What to do: Please copy out each line of the entries in which "pressed" appears.

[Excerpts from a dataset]
Lemma hat_of_range u r d lf : is_u8 (hat_of u r d lf).
Proof. destruct u, r, d, lf; vm_compute; split; congruence. Qed.

Lemma sampled_pad_ok : pad_ok sampled_pad.
Proof.
  unfold pad_ok. cbn.
  split_and!; auto using hat_of_range, sample_buttons_range, sample_axis_range.
Qed.

Lemma controller_state_spec :
  if all_dpad then controller_state get_button get_axis = None
  else exists ln, controller_state get_button get_axis = Some ln /\ length ln = 15%nat /\
    forall q, process_all ln (q, line_init) = Some (sampled_pad, line_init).
Proof.
  unfold controller_state. rewrite sample_hat_spec. destruct all_dpad; [done|]. cbn [mbind option_bind].
  assert (is_Some (pack_BHBBBB
    (hat_of (pressed BUTTON_DPAD_UP) (pressed BUTTON_DPAD_RIGHT) (pressed BUTTON_DPAD_DOWN)
       (pressed BUTTON_DPAD_LEFT)) (sample_buttons get_button get_axis)
    (sample_axis get_axis AXIS_LEFTX) (sample_axis get_axis AXIS_LEFTY)
    (sample_axis get_axis AXIS_RIGHTX) (sample_axis get_axis AXIS_RIGHTY))) as [bs Hbs].
  { unfold pack_BHBBBB. rewrite decide_True; [done|].
    split_and!; auto using hat_of_range, sample_buttons_range, sample_axis_range. }
  rewrite Hbs. cbn [mbind option_bind]. eexists. split; [done|]. split.
  - destruct (frame_packed _ _ _ _ _ _ _ Hbs) as (_ & _ & Hl).
    do 8 (destruct bs as [|? bs]; try done).
  - intros q. by apply message_text.
Qed.

(** C6: what the PC samples is what the firmware reads.  For every state of the
    game controller ([SDL] answering 0 or 1 for buttons and 16-bit axes), the
    line [controller_states] sends makes [Serial_Task] set the pad to the
    sampled buttons, bit by bit, the hat direction of Joystick.h, and the four
    axes; [None] (an exception) is possible only when all four directions of
    the directional pad are pressed at once. *)
Theorem bridge_line_roundtrip :
  (all_dpad = true <-> controller_state get_button get_axis = None) /\
  (forall ln q, controller_state get_button get_axis = Some ln ->
     process_all ln (q, line_init) = Some (sampled_pad, line_init)) /\
  pad_ok sampled_pad /\
  (forall (n : nat) x, buttonmapping !! n = Some x -> n <> 6%nat -> n <> 7%nat ->
     Z.testbit (buttons sampled_pad) (Z.of_nat n) = pressed x) /\
  (forall a, sample_axis get_axis a = STICK_CENTER \/ axis_deadzone <= Z.abs (get_axis a)).
Proof.
  pose proof controller_state_spec as H. split_and!.
  - destruct all_dpad; [done|]. destruct H as (ln & -> & _). done.
  - intros ln q Hln. destruct all_dpad; [congruence|].
    destruct H as (ln' & Heq & _ & Hp). rewrite Heq in Hln. injection Hln as <-. apply Hp.
  - apply sampled_pad_ok.
  - intros n x Hx H6 H7. cbn [buttons sampled_pad].
    rewrite sample_buttons_testbit, list_lookup_fmap, Hx. cbn.
    rewrite (proj2 (Nat.eqb_neq n 6) H6), (proj2 (Nat.eqb_neq n 7) H7), !orb_false_r.
    destruct (get_button_bit x) as [-> | ->]; done.
  - intros a. unfold sample_axis. destruct (Z.ltb_spec (Z.abs (get_axis a)) axis_deadzone); auto.
Qed.
End BridgeTheorems.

Task response:
    (hat_of (pressed BUTTON_DPAD_UP) (pressed BUTTON_DPAD_RIGHT) (pressed BUTTON_DPAD_DOWN)
       (pressed BUTTON_DPAD_LEFT)) (sample_buttons get_button get_axis)
    the directional pad are pressed at once. *)
     Z.testbit (buttons sampled_pad) (Z.of_nat n) = pressed x) /\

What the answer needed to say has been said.